Lemma sound_app func args reuse alloc t : sound func -> Forall sound args -> sound (CE (K_App func args reuse alloc) t).
Proof.
  intros Hf Hargs tail S S' w w' HS Hw Hwalk. cbn [scope walk_in] in HS, Hwalk.
  set (w0 := match ce_kind func with K_Global d => _ | _ => w end) in Hwalk.
  assert (w0.1 = w.1 /\ w.2 ⊆ w0.2) as [Hg0 Hr0].
  { unfold w0. destruct (ce_kind func); try done. case_decide; [|done]. split; [done|]. apply list_subseteq_app_l. done. }
  assert (fold_steps scope (func :: args) S = Some S') as HS' by done.
  destruct (fold_steps (walk_in self_name result_of false) (func :: args) w0) as [w1|] eqn:H1; cbn [fold_steps] in H1.
  2:{ destruct (walk_in _ _ _ func w0) as [w1|]; [|done]. cbn in H1, Hwalk. by rewrite H1 in Hwalk. }
  destruct (walk_in _ _ _ func w0) as [wf|] eqn:Hwf; [|done]. cbn in H1, Hwalk. rewrite H1 in Hwalk. injection Hwalk as <-.
  destruct (sound_args (func :: args) ltac:(by constructor) S S' w0 w1) as (Hsub & Hw1 & Hr1 & Hl);
    [done|by rewrite Hg0|by cbn [fold_steps]; rewrite Hwf|].
  destruct (Hl (CE (K_App func args reuse alloc) t) eq_refl) as [Hall Hstop]. rewrite Hg0 in Hall, Hstop.
  rewrite exits_graph. split; [done|]. split; [done|]. split; [etrans; [done|]; etrans; [done|apply exits_reports]|].
  intros rho rho' o Hd Hr.
  assert (forall v, runs_all Calls rho (func :: args) rho' -> value_ok v ->
    (forall d args', global_call (CE (K_App func args reuse alloc) t) = Some (d, args') -> exists vs, Forall2 (operand rho') args' vs /\ Calls d vs v) ->
    sound_run S w (exits tail (CE (K_App func args reuse alloc) t) w1) rho (CE (K_App func args reuse alloc) t) rho' (O_Value v)) as Hval.
  { intros v Hs Hok Hc. destruct (Hall _ _ Hd Hs) as [Ha Hd1]. split; [done|]. intros u [= <-]. rewrite exits_graph.
    split; [done|]. split; [done|]. by split. }
  assert (forall d t0, func = CE (K_Global d) t0 -> runs_all Calls rho args rho' -> runs_all Calls rho (func :: args) rho') as Hfun.
  { intros d t0 -> Hs. eapply (all_cons _ _ rho _ _ _ V_Other); [|done]. apply run_operation; [done|constructor|]. split; [constructor|done]. }
  inversion Hr; subst; try done.
  - destruct (Hall rho rho' Hd (Hfun _ _ eq_refl ltac:(done))) as [Ha Hd1]. split; [|done]. intros Hfile.
    exists w.1, args. split; [|split; [|done]].
    + apply exits_reports, Hr1. unfold w0. cbn [ce_kind]. rewrite decide_True by done.
      apply elem_of_app. right. by apply list_elem_of_singleton.
    + eapply describes_agrees; [done..|apply Hd1].
  - eapply Hval; [by eapply Hfun|done|]. intros d' args' [= <- <-]. eexists. split; [by apply operands_operand|done].
  - apply Hval; [done|done|]. intros d args' Hg. congruence.
  - split; [|by intros v ->]. eapply reached_mono; [apply exits_reports|]. by eapply Hstop.
Qed.

Lemma sound_recur args t : Forall sound args -> sound (CE (K_Recur args) t).
Proof.
  intros Hargs tail S S' w w' HS Hw Hwalk. cbn [scope walk_in] in HS, Hwalk.
  destruct (sound_args args Hargs S S' (report (R_Call w.1 (def_name self_name) args) w) w' HS Hw Hwalk) as (Hsub & Hw1 & Hr1 & Hl).
  destruct (Hl (CE (K_Recur args) t) eq_refl) as [Hall Hstop]. cbn [report fst snd] in *.
  split; [done|]. split; [done|]. split; [etrans; [|done]; by apply list_subseteq_app_l|].
  intros rho rho' o Hd Hr. inversion Hr; subst; try done.
  - destruct (Hall rho rho' Hd ltac:(done)) as [Ha Hd1]. split; [|done]. exists w.1, args. split; [|split; [|done]].
    + apply Hr1, elem_of_app. right. by apply list_elem_of_singleton.
    + eapply describes_agrees; [done..|apply Hd1].
  - split; [|by intros v ->]. by eapply Hstop.
Qed.

(** A run that stops in the first expression of several. *)
Lemma sound_stop S w w1 w' e rho rho' rest o :
  sound_run S w w1 rho e rho' o -> w1.2 ⊆ w'.2 -> stopped o -> sound_run S w w' rho rest rho' o.
Proof. intros [Hre _] Hs Ho. split; [by eapply reached_mono|]. by intros v ->. Qed.

Lemma sound_if cond thn els t : sound cond -> sound thn -> sound els -> sound (CE (K_If cond thn els) t).
Proof.
  intros Hc Ht He tail S S' w w' HS Hw Hwalk. cbn [scope walk_in] in HS, Hwalk.
  destruct (scope cond S) as [S1|] eqn:HS1; [|done]. cbn in HS. destruct (scope thn S1) as [S2|] eqn:HS2; [|done]. cbn in HS.
  destruct (walk_in _ _ _ cond w) as [w1|] eqn:H1; [|done]. cbn in Hwalk.
  destruct (walk_in _ _ _ thn _) as [w2|] eqn:H2; [|done]. cbn in Hwalk.
  destruct (walk_in _ _ _ els _) as [w3|] eqn:H3; [|done]. injection Hwalk as <-. cbn [fst snd].
  destruct (Hc _ _ _ _ _ HS1 Hw H1) as (Hsub1 & Hw1 & Hr1 & Hrun1).
  destruct (Ht _ _ _ (refine cond true w1.1, w1.2) _ HS2 (refine_within _ _ _ _ Hw1) H2) as (Hsub2 & Hw2 & Hr2 & Hrun2).
  assert (within S2 (refine cond false w1.1)) as Hw1' by (eapply (within_mono S1); [done|by apply refine_within]).
  destruct (He _ _ _ (refine cond false w1.1, w2.2) _ HS Hw1' H3) as (Hsub3 & Hw3 & Hr3 & Hrun3). cbn [fst snd] in *.
  split; [set_solver|]. split; [eapply within_mono, Hw1; set_solver|]. split; [etrans; [exact Hr1|]; by etrans|].
  intros rho rho' o Hd Hr. inversion Hr as [| | | | | | |? rho1 ? ? ? ? ? taken ? Hcond Hbr| | | | | | | | |? ? ? ? Ho Hs]; subst; try done.
  - destruct (Hrun1 _ _ _ Hd Hcond) as (_ & Hv). destruct (Hv _ eq_refl) as (Ha1 & Hd1 & Hval%value_is_operand).
    assert (describes (refine cond taken w1.1) rho1) as Hdr by (by apply refine_describes).
    assert (forall S2', S1 ⊆ S2' -> forall e w2', sound_run S2' (refine cond taken w1.1, w2') w3 rho1 e rho' o \/
      (exists wx, wx.2 ⊆ w3.2 /\ sound_run S2' (refine cond taken w1.1, w2') wx rho1 e rho' o) ->
      sound_run S w (w1.1, w3.2) rho (CE (K_If cond thn els) t) rho' o) as Hfin.
    { intros S2' HS2' e w2' Hor.
      assert (exists wx, wx.2 ⊆ w3.2 /\ sound_run S2' (refine cond taken w1.1, w2') wx rho1 e rho' o) as (wx & Hx & Hre & Hv')
        by (destruct Hor as [Hor|Hor]; [by exists w3|done]).
      split; [by eapply reached_mono|]. intros v ->. destruct (Hv' _ eq_refl) as (Ha2 & Hd2 & [[Hok _] _]).
      split; [eapply agrees_trans; [|done|done]; set_solver|]. split; [|by split; [split|]].
      eapply describes_agrees; [done|exact Hd1| |apply Hd2]. intros x Hx'. apply Ha2. set_solver. }
    destruct taken.
    + eapply (Hfin S1); [done|]. right. exists w2. split; [done|]. by apply Hrun2.
    + eapply (Hfin S2); [done|]. left. by apply Hrun3.
  - apply stops_one in Hs. eapply sound_stop; [by apply Hrun1| |done]. by etrans.
Qed.

Lemma sound_let l value body t : sound value -> sound body -> sound (CE (K_Let l value body) t).
Proof.
  intros Hv Hb tail S S' w w' HS Hw Hwalk. cbn [scope walk_in] in HS, Hwalk.
  destruct (scope value S) as [S1|] eqn:HS1; [|done]. cbn in HS.
  destruct (bind_new l S1) as [S2|] eqn:HS2; [|done]. cbn in HS. apply bind_new_some in HS2 as [Hl ->].
  destruct (walk_in _ _ _ value w) as [w1|] eqn:H1; [|done]. cbn in Hwalk.
  destruct (bce_transfer _ l value w1.1) as [b|] eqn:H2; [|done]. cbn in Hwalk.
  destruct (Hv _ _ _ _ _ HS1 Hw H1) as (Hsub1 & Hw1 & Hr1 & Hrun1).
  destruct (value_scope _ _ _ HS1) as [Hin Hno].
  assert (within ({[l]} ∪ S1) b) as Hw2.
  { unfold bce_transfer in H2. assert (within ({[l]} ∪ S1) w1.1) as Hw1' by (eapply within_mono, Hw1; set_solver +).
    assert (value_in ({[l]} ∪ S1) value) as Hin' by (by eapply value_in_mono; [|exact Hin]; set_solver +).
    assert (l ∈ {[l]} ∪ S1) as Hl' by set_solver +.
    destruct (global_call (peel_rc value)) as [[d args]|] eqn:Hg; [destruct (negb _)|]; try by eapply transfer_let_within.
    injection H2 as <-. apply transfer_call_within; [done| |done]. by eapply value_in_call. }
  destruct (Hb _ _ _ (b, w1.2) _ HS Hw2 Hwalk) as (Hsub2 & Hw3 & Hr3 & Hrun3). cbn [fst snd] in *.
  split; [set_solver|]. split; [done|]. split; [by etrans|].
  intros rho rho' o Hd Hr. inversion Hr as [| | | | | | | |? rho1 ? ? ? ? ? v ? Hval Hbr| | | | | | | |? ? ? ? Ho Hs]; subst; try done.
  - destruct (Hrun1 _ _ _ Hd Hval) as (_ & Hv1). destruct (Hv1 _ eq_refl) as (Ha1 & Hd1 & Hv2).
    destruct (bce_sound S1 l value v w1.1 b rho1) as (_ & Hd2); try done; [by apply Hno|].
    destruct (Hrun3 _ _ _ Hd2 Hbr) as (Hre & Hv3). split; [done|]. intros u ->.
    destruct (Hv3 _ eq_refl) as (Ha3 & Hd3 & [[Hok _] _]). split; [|split; [done|]; by (split; [split|])].
    eapply agrees_trans; [exact Hsub1|exact Ha1|]. intros x Hx. rewrite Ha3 by set_solver. apply bind_local_ne. by intros ->.
  - apply stops_one in Hs. eapply sound_stop; [by apply Hrun1| |done]. done.
Qed.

□ □ □

THE PROBLEM: In the entries above, find the line holding "by apply Hrun3." and the line holding "destruct (Hb _", then retype exactly those two lines and every line between them, and nothing else.

OUTPUT FOR THIS EXERCISE:
    + eapply (Hfin S2); [done|]. left. by apply Hrun3.
  - apply stops_one in Hs. eapply sound_stop; [by apply Hrun1| |done]. by etrans.
Qed.

Lemma sound_let l value body t : sound value -> sound body -> sound (CE (K_Let l value body) t).
Proof.
  intros Hv Hb tail S S' w w' HS Hw Hwalk. cbn [scope walk_in] in HS, Hwalk.
  destruct (scope value S) as [S1|] eqn:HS1; [|done]. cbn in HS.
  destruct (bind_new l S1) as [S2|] eqn:HS2; [|done]. cbn in HS. apply bind_new_some in HS2 as [Hl ->].
  destruct (walk_in _ _ _ value w) as [w1|] eqn:H1; [|done]. cbn in Hwalk.
  destruct (bce_transfer _ l value w1.1) as [b|] eqn:H2; [|done]. cbn in Hwalk.
  destruct (Hv _ _ _ _ _ HS1 Hw H1) as (Hsub1 & Hw1 & Hr1 & Hrun1).
  destruct (value_scope _ _ _ HS1) as [Hin Hno].
  assert (within ({[l]} ∪ S1) b) as Hw2.
  { unfold bce_transfer in H2. assert (within ({[l]} ∪ S1) w1.1) as Hw1' by (eapply within_mono, Hw1; set_solver +).
    assert (value_in ({[l]} ∪ S1) value) as Hin' by (by eapply value_in_mono; [|exact Hin]; set_solver +).
    assert (l ∈ {[l]} ∪ S1) as Hl' by set_solver +.
    destruct (global_call (peel_rc value)) as [[d args]|] eqn:Hg; [destruct (negb _)|]; try by eapply transfer_let_within.
    injection H2 as <-. apply transfer_call_within; [done| |done]. by eapply value_in_call. }
  destruct (Hb _ _ _ (b, w1.2) _ HS Hw2 Hwalk) as (Hsub2 & Hw3 & Hr3 & Hrun3). cbn [fst snd] in *.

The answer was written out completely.